Cpt Phillips in Sydney - well before the deportees arrived...
Very many years ago, I watched a TV series called Against the Wind which described the deportation of Irish women to Australia. (It also had Jon English singing Six Ribbons, and being young and romantic I developed a major crush, but that is neither here nor there.) Most of these women were sent off from their homes and families for petty crimes such as stealing food, and once they arrived in Australia they were sold off as unpaid servants for periods between four to seven years. It goes without saying that they never made it back to Ireland - apart from the expense, they were forbidden to return by law, the authorities having a vested interest in ensuring they remained in their new homeland.

Most of the former British colonies have been populated in similar ways, with the labour required to build a prosperous community being supplied through a system called indentured labour. Not quite the same as the deportation described in the TV series I mentioned above, but the end result was the same: labourers marooned in the colonies with no possibility of ever going back home.


Indenture is a type of contract whereby one person voluntarily becomes the servant of someone else. Usually the contract specifies the length of contract and the pay - but for most of the indentured servants that went out into the world there was no pay. Instead, they had to work off the debt they'd accumulated by having their new master pay for the sea-crossing to, for example, Maryland or Virginia.
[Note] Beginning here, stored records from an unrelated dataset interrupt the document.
(** Clearing bits is subtracting the ones that are set. *)
Lemma ldiff_sub_land x m : Z.ldiff x m = x - (x .& m).
Proof.
  rewrite Z.sub_nocarry_ldiff.
  - apply Z.bits_inj'. intros i Hi. rewrite !Z.ldiff_spec, Z.land_spec.
    by destruct (Z.testbit x i), (Z.testbit m i).
  - apply Z.bits_inj'. intros i Hi. rewrite Z.ldiff_spec, Z.land_spec, Z.bits_0.
    by destruct (Z.testbit x i), (Z.testbit m i).
Qed.

(** Flags that are raised and cleared. *)
Lemma flag_lor x f g : has (x .| f) g = has x g || has f g.
Proof.
  unfold has. rewrite Z.land_lor_distr_l, <- negb_andb. f_equal.
  destruct (Z.eqb_spec (x .& g) 0) as [->|Hx].
  - by rewrite Z.lor_0_l.
  - apply Z.eqb_neq. intros E. by apply Z.lor_eq_0_iff in E as [? ?].
Qed.

Lemma flag_clear x f g : has (clear x f) g = has x (clear g f).
Proof.
  unfold has, clear. do 2 f_equal. apply Z.bits_inj'. intros i Hi.
  rewrite !Z.land_spec, !Z.ldiff_spec. by destruct (Z.testbit x i), (Z.testbit g i), (Z.testbit f i).
Qed.

(** ** Sums over a map *)

Definition msum {A} (f : A -> Z) (m : gmap Z A) : Z := map_fold (fun _ x z => f x + z) 0 m.

Lemma msum_insert {A} (f : A -> Z) m a x : m !! a = None -> msum f (<[a := x]> m) = f x + msum f m.
Proof. intros Hn. unfold msum. rewrite map_fold_insert_L; [done| |done]. intros. lia. Qed.

Lemma msum_delete {A} (f : A -> Z) m a x : m !! a = Some x -> msum f (delete a m) = msum f m - f x.
Proof.
  intros Hm. rewrite <- (insert_id m a x Hm) at 2. rewrite <- insert_delete_eq.
  rewrite msum_insert by apply lookup_delete_eq. lia.
Qed.

Lemma msum_update {A} (f : A -> Z) m a x y :
  m !! a = Some x -> msum f (<[a := y]> m) = msum f m - f x + f y.
Proof.
  intros Hm. rewrite <- insert_delete_eq, msum_insert by apply lookup_delete_eq.
  rewrite (msum_delete f m a x Hm). lia.
Qed.

#[export] Hint Resolve wrapu_range inu_land inu_lor inu_shiftr : kern.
Virginia was presented as a land of bounty. open your mouth and birds flew straight in...Not really!
For people wanting a new life far from home despite being destitute, becoming an indentured servant was an option. Younger sons, childless widows, orphaned children - they could all achieve a new start in a new, faraway place by working as unpaid labour for some years. But it was a harsh life they were signing up for...

A truer depiction of life as an indenture
Due to a severe lack of labour in the colonies, rules were set in place whereby landowners were encouraged to bring over servants at their own expense. For every servant landed, the landowner would receive up to 50 acres in compensation. the problem with this little set up was that the need for indentured labour exceeded the supply - most people were reluctant to cross the sea to an unknown wilderness from which they might never return.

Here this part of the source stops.